--- Task material ---
(* ===== verification/Pool.v ===== *)
(** Package [pool], internal/pool/pool.go: the bounded resource pool.

    The pool is shared by goroutines that hold its mutex for short sections and run the
    factory, channel operations and [Close] outside of it.  The model keeps exactly that
    granularity: each section under the mutex is a function on the pool's state, and a
    step relation interleaves the sections with the actions outside the lock.  A
    goroutine is its program counter; the one-place channel a waiting [Acquire] makes is
    kept with the goroutine that made it ([Waiting], [Abandoning], [Draining]), and
    [p.waiters] lists the goroutines queued.

    The factory and the clock are the environment: [New] may fail or return a resource
    not seen before, [Validate] may accept or reject, contexts may end at any moment,
    and time is a number.  [Close] of one resource is recorded in [destroyed].

    The theorems: occupancy stays within [MaxSize] and slots are conserved; no wakeup is
    lost; a resource is in one place only; when the pool has been closed and every call
    has returned, every resource ever created has been closed, unless [Close] gave up
    waiting for the janitor; and the two behaviours the comments do not promise: that
    exception, and a lease granted after [Close]. *)
From stdpp Require Import base list numbers relations sorting.
From Stdlib Require Import ZArith Lia.
From S2P Require Import Prelude.
Lemma every_operation_returns_witness :
  (exists st, rtc step (start shared_session two_programs) st /\ returned 0 (history st) = [RAuthenticated] /\
    returned 1 (history st) = [RClose] /\ forall st', ~ step st st') /\
  (exists st, rtc step (start shared_session asking_programs) st /\ mu (man st) = true /\ forall st', ~ step st st').
Proof.
  split.
  - destruct close_first as (st & Hr & Hh & _). exists st. split; [exact Hr|]. rewrite Hh. split; [reflexivity|]. split; [reflexivity|].
    destruct (every_operation_returns _ _ _ Hr) as (_ & H & _). apply H. left. rewrite Hh. intros [|[|i]] rs E; try discriminate; by injection E as <-.
  - destruct handler_asks as (st & Hr & Hp). exists st. split; [exact Hr|]. destruct (every_operation_returns _ _ _ Hr) as (_ & H & Hs). split.
    + apply (Hs 0%nat (Waiting RAuthenticated [asking] [])); [by rewrite Hp|reflexivity].
    + apply H. right. exists 0%nat, (Waiting RAuthenticated [asking] []). split; [by rewrite Hp|reflexivity].
Defined.
End Instances.
Definition decodeRecordAt (payload : bytes) (off : Z) : res (option (Record_ * Z)) :=
  if zlen payload <=? off then Ok None
  else
    tag ← go_index payload off;
    match tagFraming tag with
    | None => Ok None
    | Some framingNone => Ok (Some (mkRecord off tag [], off + 1))
    | Some f =>
        header ← record_header payload off f;
        match header with
        | None => Ok None
        | Some (start, length) =>
            if (length =? 0) || (zlen payload <? start + length) then Ok None
            else v ← go_slice payload start (start + length); Ok (Some (mkRecord off tag v, start + length))
        end
    end.

(** The loop of [DecodeRecordsFrom]; every round moves on. *)
Fixpoint records_loop (fuel : nat) (payload : bytes) (off : Z) (recs : list Record_) : res (list Record_ * Z) :=
  match fuel with
  | O => Err EFuel
  | S fuel =>
      if off <? zlen payload then
        r ← decodeRecordAt payload off;
        match r with
        | None => Ok (recs, off)
        | Some (rec, after) => records_loop fuel payload after (recs ++ [rec])
        end
      else Ok (recs, off)
  end.

Definition DecodeRecordsFrom (payload : bytes) (off : Z) : res (list Record_ * Z) :=
  records_loop (S (length payload)) payload off [].

Definition DecodeRecords (payload : bytes) : res (list Record_ * Z) := DecodeRecordsFrom payload 0.

Definition descriptorAt (payload : bytes) (off : Z) : res (option (Record_ * Z)) :=
  r ← decodeRecordAt payload off;
  match r with
  | Some (rec, next) => if IsTypeDescriptor rec then Ok (Some (rec, next)) else Ok None
  | None => Ok None
  end.

Fixpoint find_descriptors (fuel : nat) (payload : bytes) (i : Z) (out : list Record_) : res (list Record_) :=
  match fuel with
  | O => Err EFuel
  | S fuel =>
      if i + zlen typeDescriptorPrefix + 2 <=? zlen payload then
        r ← descriptorAt payload i;
        find_descriptors fuel payload (i + 1) (match r with Some (rec, _) => out ++ [rec] | None => out end)
      else Ok out
  end.

Definition FindTypeDescriptors (payload : bytes) : res (list Record_) := find_descriptors (S (length payload)) payload 0 [].

(** The record an encoder of a tag writes, with the flag it returns beside it. *)
Definition EncodeRecord (tag : byte) (value : bytes) : bytes * bool :=
  match tagFraming tag with
  | None => ([], false)
  | Some framingNone => ([tag], zlen value =? 0)
  | Some framingFixed4 => if negb (zlen value =? 4) then ([], false) else (tag :: value, true)
  | Some framingLen1 =>
      if (zlen value =? 0) || (0xff <? zlen value) then ([], false) else (tag :: z2b (zlen value) :: value, true)
  | Some framingLen1Flag =>
      if (zlen value =? 0) || (0xff <? zlen value) then ([], false) else (tag :: z2b (zlen value) :: charFlag :: value, true)
  | Some framingLen2BE =>
      if (zlen value =? 0) || (0xffff <? zlen value) then ([], false)
      else (tag :: z2b (Z.shiftr (zlen value) 8) :: z2b (zlen value) :: value, true)
  | Some framingString => ([], false)
  end.
(** * Booking backend: pool, conference hall and hotel controllers

    A shallow embedding of the Express/Mongoose controllers of the booking
    backend.  A MongoDB collection is a list of documents in insertion order,
    a request handler is a function from the database to a response and a
    new database, early [return res.status(..).json(..)] and thrown Mongoose
    errors are outcomes of a small handler monad.

    Conventions of the embedding:
    - JS numbers are integers ([Z]); instants ([Date]) are milliseconds;
      [setHours(0,0,0,0)] is truncation to a multiple of one day.
    - a text field of a request body is a [string] of ASCII characters, the
      empty string standing for an absent field as well (both are falsy in
      JS);
    - the [createdAt]/[updatedAt] timestamps and [populate] are left out;
    - the clock, the pseudo-random draw and the acting user are inputs. *)

From Stdlib Require Import ZArith List String Ascii Bool Lia DecimalString.
Import ListNotations.
Open Scope string_scope.
Open Scope list_scope.
Open Scope Z_scope.

(** ** JavaScript helpers *)

Definition string_of_Z (z : Z) : string := NilZero.string_of_int (Z.to_int z).

(** [!!s] for a string. *)
Definition truthy (s : string) : bool := negb (s =? "")%string.

(** [a || b] on strings. *)
Definition orElse (a b : string) : string := if truthy a then a else b.

(** [s] between double quotes. *)
Definition quoted (s : string) : string :=
  (String "034"%char s ++ String "034"%char EmptyString)%string.

(** [list.includes(s)]. *)
Definition includes (l : list string) (s : string) : bool :=
  existsb (String.eqb s) l.

(** [list.join(', ')]. *)
Definition join (l : list string) : string := String.concat ", " l.

(** [s.slice(-6)]. *)
Definition slice_last6 (s : string) : string :=
  substring (String.length s - 6)%nat 6 s.

Definition isSpace (c : ascii) : bool :=
  let n := nat_of_ascii c in
  (((9 <=? n) && (n <=? 13)) || (n =? 32))%nat.

Fixpoint trimStart (s : string) : string :=
  match s with
  | String c s' => if isSpace c then trimStart s' else s
  | EmptyString => EmptyString
  end.

Fixpoint trimEnd (s : string) : string :=
  match s with
  | String c s' =>
      let r := trimEnd s' in
      if isSpace c && (r =? "")%string then EmptyString else String c r
  | EmptyString => EmptyString
  end.

Definition trim (s : string) : string := trimEnd (trimStart s).

Definition lowerChar (c : ascii) : ascii :=
  let n := nat_of_ascii c in
  if ((65 <=? n) && (n <=? 90))%nat then ascii_of_nat (n + 32) else c.

Fixpoint toLowerCase (s : string) : string :=
  match s with
  | String c s' => String (lowerChar c) (toLowerCase s')
  | EmptyString => EmptyString
  end.

(** The schema's e-mail pattern [/^\S+@\S+\.\S+$/]: no white space, an [@]
    after at least one character, and after it a dot with at least one
    character on each side. *)
Fixpoint noSpace (s : string) : bool :=
  match s with
  | String c s' => negb (isSpace c) && noSpace s'
  | EmptyString => true
  end.

Fixpoint dotBeforeLast (s : string) : bool :=
  match s with
  | String c s' => (Ascii.eqb c "." && truthy s') || dotBeforeLast s'
  | EmptyString => false
  end.
(** * GENX AI Studio backend: the model fusion engine and its HTTP handlers

    A shallow embedding of [Backend/app.py] and the verification of its
    specification.

    - Python values that travel through the handlers and the pipeline
      ([Dict[str, Any]], parsed JSON) are the inductive type [pyval];
      dictionaries are association lists in insertion order.
    - [str] is [string]: the model covers text whose characters are below
      256, and [lower] follows [str.lower] on the ASCII letters, leaving
      every other character as it is.
    - [float] is the kernel's binary64 [float]; [x * 100] and [i * 0.1] are
      [PrimFloat.mul].
    - What the interpreter and the operating system provide (the rendering
      of a float, [float()] of a string, [hash()], [uuid.uuid4()],
      [time.time()]) is a [PyRuntime], a parameter of the whole model.
    - The coroutines of [ModelFusionEngine] and the Flask handlers are
      functions in a state-and-exception monad over [World]: the job
      registry [active_jobs], the number of UUIDs and clock readings drawn
      so far, and the trace of [asyncio.sleep] and [logger] calls. *)

From Stdlib Require Import ZArith String Ascii List Floats Uint63 Lia.
From stdpp Require Import gmap strings pretty.
Import ListNotations.

Set Warnings "-inexact-float,-register-all".
Local Open Scope string_scope.

(** ** Python values and exceptions *)

Inductive pyval : Type :=
| PNone
| PBool (b : bool)
| PInt (z : Z)
| PFloat (f : float)
| PStr (s : string)
| PList (l : list pyval)
| PDict (d : list (string * pyval)).

Inductive exn : Type :=
| TypeError
| ValueError
| OverflowError
| AttributeError
| IndexError
| KeyError (k : pyval).

Inductive res (A : Type) : Type :=
| Ok (a : A)
| Raise (e : exn).

Arguments Ok {A} a.
Arguments Raise {A} e.

(** ** Strings *)

(** [c.lower()] for one character: the 26 ASCII capitals move by 32. *)
Definition lower_ascii (c : ascii) : ascii :=
  let n := nat_of_ascii c in
  if (65 <=? n)%nat && (n <=? 90)%nat then ascii_of_nat (n + 32) else c.
(** The second half of [startServer], run when the suspended call of server
    [sid] resumes:
<<
  const port = (server.address() as AddressInfo).port
  if (crashReporterPort === 0) {
    crashReporter.start({ ..., submitURL: 'http://127.0.0.1:' + port })
    crashReporterPort = port
  }
  afterTest.push(() => { server.close() })
  return { getCrashes, port, waitForCrash }
>>
    The second component is the port returned; [None] when no call of
    server [sid] is suspended. *)
Definition startServer_resume (sid : nat) (w : World) : World * option Z :=
  let p := process w in
  if decide (sid ∈ suspended w) then
    match servers p !! sid with
    | Some srv =>
        let bound := port srv in
        let first := (crashReporterPort p =? 0)%Z in
        ({| process :=
              {| crashReporterPort := if first then bound else crashReporterPort p;
                 started := if first then started p ++ [start_options bound]
                            else started p;
                 servers := servers p;
                 afterTest := afterTest p ++ [sid] |};
            suspended := filter (λ other, other ≠ sid) (suspended w) |},
         Some bound)
    | None => (w, None)
    end
  else (w, None).

(** What the event loop can run next. *)
Inductive Step :=
| Listen (os_pick : Z)
| Resume (sid : nat)
| Clean.

Definition step (w : World) (st : Step) : World :=
  match st with
  | Listen os_pick => startServer_listen os_pick w
  | Resume sid => (startServer_resume sid w).1
  | Clean => {| process := cleanup (process w); suspended := suspended w |}
  end.

Definition run (w : World) (sts : list Step) : World := foldl step w sts.

(** The step resumes the call of server [sid]. *)
Definition resumes (sid : nat) (st : Step) : bool :=
  match st with
  | Resume other => bool_decide (other = sid)
  | _ => false
  end.

(** What holds of every world a run reaches: the crash reporter was started
    exactly when a port is fixed, once and with that port; every server has a
    valid port; every suspended call has its server. *)
Record WorldInv (w : World) : Prop := {
  winv_started :
    (crashReporterPort (process w) = 0%Z ∧ started (process w) = []) ∨
    (crashReporterPort (process w) ≠ 0%Z ∧
     started (process w) = [start_options (crashReporterPort (process w))]);
  winv_ports : ∀ i srv,
    servers (process w) !! i = Some srv → valid_port (port srv) = true;
  winv_suspended : ∀ sid,
    sid ∈ suspended w → is_Some (servers (process w) !! sid)
}.

(** The call of server [sid] is suspended and its server was bound to [b]. *)
Definition held (sid : nat) (b : Z) (w : World) : Prop :=
  sid ∈ suspended w ∧
  ∃ srv, servers (process w) !! sid = Some srv ∧ port srv = b.

End Calls.

(** ** The helpers of the tests *)

Module Helpers.

(** *** [stitchLongCrashParam] *)

(** The value of [crash[key]] when it is truthy, for a record of string
    fields and a [key] that is not in [object_prototype_names]: a missing key
    ([undefined]) and the empty string are falsy. *)
Definition truthy (v : option string) : option string :=
  match v with
  | Some s => if decide (s = "") then None else Some s
  | None => None
  end.

(** The template literal [`${paramKey}__${chunk}`]. *)
Definition chunk_key (paramKey : string) (chunk : nat) : string :=
  paramKey +:+ "__" +:+ pretty chunk.

(** The [while] loop, started at [chunk] with [stitched] collected so far.
    [None]: the loop is still running after [fuel] iterations. *)
Fixpoint stitch_from (fuel : nat) (crash : StringFields) (paramKey : string)
    (chunk : nat) (stitched : string) : option string :=
  match fuel with
  | O => None
  | S fuel' =>
      match truthy (crash !! chunk_key paramKey chunk) with
      | Some part =>
          stitch_from fuel' crash paramKey (S chunk) (stitched +:+ part)
      | None => Some stitched
      end
  end.
Lemma update_state_connected_mirrors s :
  mirrors (update_state "Connected" s) = mirrors s.
Proof.
  unfold update_state. destruct (String.eqb "Connected" (state s)); done.
Qed.

(** *** [process_status] on update messages *)

Lemma channel_update_other topic name msg payload update s :
  topic <> name -> channel_update topic name msg payload update s = s.
Proof.
  intros H. unfold channel_update.
  destruct (String.eqb_spec topic name); [done|reflexivity].
Qed.

Lemma channel_update_same name msg payload update s :
  channel_update name name msg payload update s =
  match payload with
  | Some data =>
      if is_full_update (c_type msg) then update_sync name (update data s)
      else update data s
  | None => s
  end.
Proof. unfold channel_update. rewrite String.eqb_refl. reflexivity. Qed.

Lemma process_status_update topic msg s :
  is_update (topic, msg) = true ->
  process_status topic msg s = bring_up msg (absorb topic msg (set_rx msg s)).
Proof.
  unfold is_update; simpl. intros Hty.
  assert (process_status topic msg s =
          bring_up msg
            (channel_update topic "interp" msg (c_emc_status_interp msg) update_interp
            (channel_update topic "task" msg (c_emc_status_task msg) update_task
            (channel_update topic "io" msg (c_emc_status_io msg) update_io
            (channel_update topic "config" msg (c_emc_status_config msg) update_config
            (channel_update topic "motion" msg (c_emc_status_motion msg) update_motion
               (set_rx msg s))))))) as ->.
  { unfold process_status, bring_up.
    destruct (c_type msg) as [[]|]; try discriminate Hty; reflexivity. }
  f_equal. unfold absorb, channel_payload, merge_for.
  destruct (String.eqb_spec topic "motion") as [->|].
  { rewrite channel_update_same, !channel_update_other by done. reflexivity. }
  rewrite (channel_update_other topic "motion") by done.
  destruct (String.eqb_spec topic "config") as [->|].
  { rewrite channel_update_same, !channel_update_other by done. reflexivity. }
  rewrite (channel_update_other topic "config") by done.
  destruct (String.eqb_spec topic "io") as [->|].
  { rewrite channel_update_same, !channel_update_other by done. reflexivity. }
  rewrite (channel_update_other topic "io") by done.
  destruct (String.eqb_spec topic "task") as [->|].
  { rewrite channel_update_same, !channel_update_other by done. reflexivity. }
  rewrite (channel_update_other topic "task") by done.
  destruct (String.eqb_spec topic "interp") as [->|].
  { rewrite channel_update_same. reflexivity. }
  rewrite (channel_update_other topic "interp") by done.
  reflexivity.
Qed.
(** * Runtime argument derivation of devito Operators

    A shallow embedding of [devito/arguments.py] (the dependency graph of
    [Parameter] nodes and [Dependency] edges, the [ArgumentVisitor] and
    [ValueVisitor], and the [ArgumentEngine]) together with the naming
    scheme of [devito/dimension.py].  Python 3 semantics are followed:
    dictionaries keep insertion order, [functools.reduce] needs a function
    and a sequence, and unrelated objects do not compare. *)

From Stdlib Require Import List ZArith String Bool Lia.
Import ListNotations.
Open Scope string_scope.
Open Scope Z_scope.

(** ** Exceptions and the error monad *)

Inductive exn : Type :=
| TypeError
| KeyError
| IndexError
| ValueError
| AttributeError
| AssertionError
| InvalidArgument (msg : string).

Inductive M (A : Type) : Type :=
| OK (a : A)
| Raise (e : exn).
Arguments OK {A} a.
Arguments Raise {A} e.

Definition bind {A B : Type} (m : M A) (k : A -> M B) : M B :=
  match m with
  | OK a => k a
  | Raise e => Raise e
  end.

Notation "x <- m ;; k" := (bind m (fun x => k))
  (at level 61, m at next level, right associativity).
Notation "'assert!' b ;; k" := (if b then k else Raise AssertionError)
  (at level 61, b at next level, right associativity).

Fixpoint mapM {A B : Type} (f : A -> M B) (l : list A) : M (list B) :=
  match l with
  | [] => OK []
  | a :: l' => b <- f a ;; bs <- mapM f l' ;; OK (b :: bs)
  end.

(** ** Plain data: [None], integers, booleans, numpy arrays and symbolic
    (sympy) expressions.  An array is represented by its [shape]; its
    contents play no role in argument derivation. *)

Inductive pyval : Type :=
| PNone
| PInt (z : Z)
| PBool (b : bool)
| PArray (shape : list Z)
| PExpr.

(** ** Dimensions ([devito/dimension.py]) *)

Record Dimension : Type := mkDimension {
  dim_name : string;
  is_Stepping : bool
}.

Definition size_name (d : Dimension) : string := dim_name d ++ "_size".
Definition start_name (d : Dimension) : string := dim_name d ++ "_s".
Definition end_name (d : Dimension) : string := dim_name d ++ "_e".

Definition Dimension_eqb (a b : Dimension) : bool :=
  String.eqb (dim_name a) (dim_name b) && Bool.eqb (is_Stepping a) (is_Stepping b).

(** ** Tiling (DLE) argument descriptors.
    [dle_value] is the descriptor's [value]: absent, a fixed block size, or a
    function of the dimension extent. *)

Inductive sizing : Type :=
| Fixed (z : Z)
| SizingFunction (f : pyval -> pyval).

Record dle_argument : Type := mkDle {
  argument : Dimension;
  original_dim : Dimension;
  dle_value : option sizing
}.

(** ** The object universe.
    Every Python object the engine touches: plain data, the providers
    (a [PyFunction] with [children] is a CompositeFunction), the graph
    nodes, dependencies, deferred values and the function objects.  [uid]
    stands for object identity, which is what the dictionaries keyed by
    nodes compare.  The [provider] attribute of a tensor argument is the
    target of its last dependency and is not stored a second time. *)

Inductive dependency_type : Type := gets_value_from_t | verified_by_t.

Set Warnings "-register-all".

Inductive pyobj : Type :=
| PyData (d : pyval)
| PyFunction (name : string) (dtype : string) (indices : list Dimension)
             (data : pyval) (children : option (list pyobj))
| PyConstant (name : string) (dtype : string) (data : pyval)
| PyObject (name : string) (dtype : string) (value : pyval)
| PyScalar (name : string) (dtype : string)
| PyDimension (d : Dimension)
| PyDle (a : dle_argument)
| PyList (l : list pyobj)
| Pyfunction (f : pyfunc)
| PyDependency (d : dependency)
| PyParameter (n : node)
| PyUnevaluated (consumer : node) (evaluator : pyfunc) (extra_param : pyobj)
with pyfunc : Type :=
| derive_dle_argument_value_f
| late_evaluate_dim_size (unknown_args : list pyobj)
| sizing_function (f : pyval -> pyval)
with dependency : Type :=
| Dependency (ty : dependency_type) (obj : pyobj) (param : pyobj)
with node : Type :=
| DimensionParameter (uid : nat) (provider : Dimension)
                     (dependencies : option (list dependency))
| ScalarArgument (uid : nat) (name : string)
                 (dependencies : option (list dependency)) (dtype : string)
| TensorArgument (uid : nat) (name : string)
                 (dependencies : option (list dependency)) (dtype : string)
| PtrArgument (uid : nat) (name : string)
              (dependencies : option (list dependency)) (dtype : string).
---
### [Exercise requirements]
A word-for-word copy of the lines above from the one with "[Parameter] nodes and" through the one with "(** ** Dimensions ([devito/dimension.py]) *)", inclusive, is the only output wanted.

### [Your response]
    [Parameter] nodes and [Dependency] edges, the [ArgumentVisitor] and
    [ValueVisitor], and the [ArgumentEngine]) together with the naming
    scheme of [devito/dimension.py].  Python 3 semantics are followed:
    dictionaries keep insertion order, [functools.reduce] needs a function
    and a sequence, and unrelated objects do not compare. *)

From Stdlib Require Import List ZArith String Bool Lia.
Import ListNotations.
Open Scope string_scope.
Open Scope Z_scope.

(** ** Exceptions and the error monad *)

Inductive exn : Type :=
| TypeError
| KeyError
| IndexError
| ValueError
| AttributeError
| AssertionError
| InvalidArgument (msg : string).

Inductive M (A : Type) : Type :=
| OK (a : A)
| Raise (e : exn).
Arguments OK {A} a.
Arguments Raise {A} e.

Definition bind {A B : Type} (m : M A) (k : A -> M B) : M B :=
  match m with
  | OK a => k a
  | Raise e => Raise e
  end.

Notation "x <- m ;; k" := (bind m (fun x => k))
  (at level 61, m at next level, right associativity).
Notation "'assert!' b ;; k" := (if b then k else Raise AssertionError)
  (at level 61, b at next level, right associativity).

Fixpoint mapM {A B : Type} (f : A -> M B) (l : list A) : M (list B) :=
  match l with
  | [] => OK []
  | a :: l' => b <- f a ;; bs <- mapM f l' ;; OK (b :: bs)
  end.

(** ** Plain data: [None], integers, booleans, numpy arrays and symbolic
    (sympy) expressions.  An array is represented by its [shape]; its
    contents play no role in argument derivation. *)

Inductive pyval : Type :=
| PNone
| PInt (z : Z)
| PBool (b : bool)
| PArray (shape : list Z)
| PExpr.

(** ** Dimensions ([devito/dimension.py]) *)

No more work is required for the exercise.